My motivation for wanting to write about this matter just now comes from impressions I get from a flood of emails from USA, where the representatives of the Republican party are trying to kill any possibility for women to decide themselves how many children they want (if any). As reasons for such attempts are often given religious reasons, such as the wish to protect the lives of unborn children (usually not accompanied by demands to help children once they are born). This is of course in line with the Catholic tradition (where theoretically the meaning of life is obviously considered to be that one should be baptized to be a Catholic and then die while still being a Catholic – by that becoming a useful member of the heavenly armies), where in practice extramarital pregnancy or descent was treated as a shame and the prohibition of abortions was treated as a convenient way to punish the mothers for their sinful ways (this not only in Catholicism but also Protestantism) – and never mind the consequences for the children … . One could call this “moralizing”, but as well “an invitation to mob” – after all one is encouraging all those who have kept to the prescribed mainstream behaviour to look down on, to shame, even to mistreat those “deviants” (presumably hoping to stabilize certain power structures by this way of punishing deviant behaviour in general). But there is also the aspect that those who then do this “punishing” often enjoy it – I do have very clear memories how very much some bullies at school were enjoying simply to molest their habitual victims, and I have impressions about members of certain parties’ youth organizations that also they just eagerly grab at every “reason” which gives them a possibility to be aggressive.
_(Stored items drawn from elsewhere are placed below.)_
(** * Drip-irrigation simulator: soil moisture, tank volume, schedules

    A shallow embedding of the simulation and synchronisation code of the
    irrigation dashboard: the soil moisture manager (class
    [SoilMoistureManager]), the water volume manager (class
    [WaterVolumeManager]), the way the former wraps the latter's
    [performIrrigation] method, and the save of the settings form.

    Conventions of the embedding.
    - A JavaScript number is a [jsnum]: an exact rational, one of the two
      infinities, or NaN.  Rounding and the sign of zero are not modelled.
    - A [Date] is its time value in milliseconds, a [Z]; the hour, minute and
      second of a date are read in a fixed time zone whose offset is folded
      into the time value.
    - The clock reading [now] and the draws of [Math.random] are arguments of
      the operations that use them.
    - Drawing to the page and the charts are left out; what a function
      writes to the page is modelled where a property is about it.  The two
      append-only logs ([irrigationLogs], [soilMoistureLogs]) are no part of
      the [World]: no other operation reads them.  A [Page] is a [World]
      with its two logs; the methods of [Module Logged] are the methods
      with their calls of [logIrrigation()] and [logMoisture()], which
      throw on a stored log that cannot be extended.
    - Where a property depends on the arithmetic being exact, it is stated
      on whole numbers below [2^53], which a double holds exactly. *)

From Stdlib Require Import ZArith QArith Qround Qminmax Bool List String Ascii.
From Stdlib Require Import Lia Lqa Permutation.
Import ListNotations.

Set Implicit Arguments.

(* ================================================================== *)
(** ** JavaScript numbers *)

Module JsNum.

Inductive jsnum : Type :=
| Fin (q : Q)
| PInf
| NInf
| NaN.

Definition isNaN (a : jsnum) : bool :=
  match a with NaN => true | _ => false end.

Definition Qsign (q : Q) : comparison := (q ?= 0)%Q.

Definition neg (a : jsnum) : jsnum :=
  match a with
  | Fin q => Fin (- q)
  | PInf => NInf
  | NInf => PInf
  | NaN => NaN
  end.

Definition add (a b : jsnum) : jsnum :=
  match a, b with
  | NaN, _ | _, NaN => NaN
  | Fin x, Fin y => Fin (x + y)
  | PInf, NInf | NInf, PInf => NaN
  | PInf, _ | _, PInf => PInf
  | NInf, _ | _, NInf => NInf
  end.

Definition sub (a b : jsnum) : jsnum := add a (neg b).

(** An infinity carrying the sign [c]; [Eq] is the product with zero. *)
Definition inf_of (c : comparison) : jsnum :=
  match c with Gt => PInf | Lt => NInf | Eq => NaN end.

Definition sign (a : jsnum) : option comparison :=
  match a with
  | Fin q => Some (Qsign q)
  | PInf => Some Gt
  | NInf => Some Lt
  | NaN => None
  end.

Definition mul_sign (c d : comparison) : comparison :=
  match c, d with
  | Eq, _ | _, Eq => Eq
  | Gt, Gt | Lt, Lt => Gt
  | _, _ => Lt
  end.

Definition mul (a b : jsnum) : jsnum :=
  match a, b with
  | NaN, _ | _, NaN => NaN
  | Fin x, Fin y => Fin (x * y)
  | Fin x, PInf | PInf, Fin x => inf_of (Qsign x)
  | Fin x, NInf | NInf, Fin x => inf_of (mul_sign (Qsign x) Lt)
  | PInf, PInf | NInf, NInf => PInf
  | PInf, NInf | NInf, PInf => NInf
  end.

(** Division; a zero divisor counts as positive zero. *)
Definition div (a b : jsnum) : jsnum :=
  match a, b with
  | NaN, _ | _, NaN => NaN
  | Fin x, Fin y =>
      match Qsign y with
      | Eq => inf_of (Qsign x)
      | _ => Fin (x / y)
      end
  | Fin _, (PInf | NInf) => Fin 0
  | PInf, Fin y => match Qsign y with Lt => NInf | _ => PInf end
  | NInf, Fin y => match Qsign y with Lt => PInf | _ => NInf end
  | (PInf | NInf), (PInf | NInf) => NaN
  end.

(** [a <= b]; every comparison with NaN is false. *)
Definition le (a b : jsnum) : bool :=
  match a, b with
  | NaN, _ | _, NaN => false
  | NInf, _ | _, PInf => true
  | Fin x, Fin y => Qle_bool x y
  | _, _ => false
  end.

Definition lt (a b : jsnum) : bool :=
  match a, b with
  | NaN, _ | _, NaN => false
  | Fin x, Fin y => negb (Qle_bool y x)
  | NInf, NInf | PInf, PInf => false
  | NInf, _ | _, PInf => true
  | _, _ => false
  end.

Definition ge (a b : jsnum) : bool := le b a.
Definition gt (a b : jsnum) : bool := lt b a.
One can try to become very understanding about such behaviour, e.g. saying that those bullies just react to all those frustrations which they had so endure because of the bad social conditions under which they had to grow up. There may be truth in this, it also might explain why it is often members of the less-privileged classes who are so very eager to molest others who are still less privileged (e.g. White Trash being especially eager racists). But it cannot either be denied that the bullies do enjoy their aggressive doings, and it may not be possible to prevent that in any society there will be growing up people who had to suffer frustrations. And to appeal to the resulting aggressiveness and to encourage it should, I think, not be called “populism” (in the USA the left wing of the Democrat perty has meanwhile fully accepted to be called “populist”, simply because they do care about the fate of average people – in contrast to the Republicans) nor “moralizing” (because it detracts from the actual consequences of this encouragement), but “inviting to mob”. Simply because that is the actual consequence.
And who is now inviting to mob? Well, anybody who calls somebody else “a problem”, such as Jussi Pajunen, mayor of Helsinki, talking about Rumanian beggars as a problem. Or the media mentioning refugees or immigrants as a problem. It invites to see those who are referred to in this way as something like “easy prey”, on whom to crack down in promising fun. It further gives then to others the opportunity to depict the thus-described groups as a “threat” (to be somehow eliminated, although that is not promising much fun, but anyway relief). Admittedly it may be difficult to avoid the term “problem” altogether, but even if one may have to say that some people “have” problems (also e.g. with other people), and that some politicians are “producing/creating” problems (e.g. by inviting to mob), one certainly should avoid to say that some people “are” problems.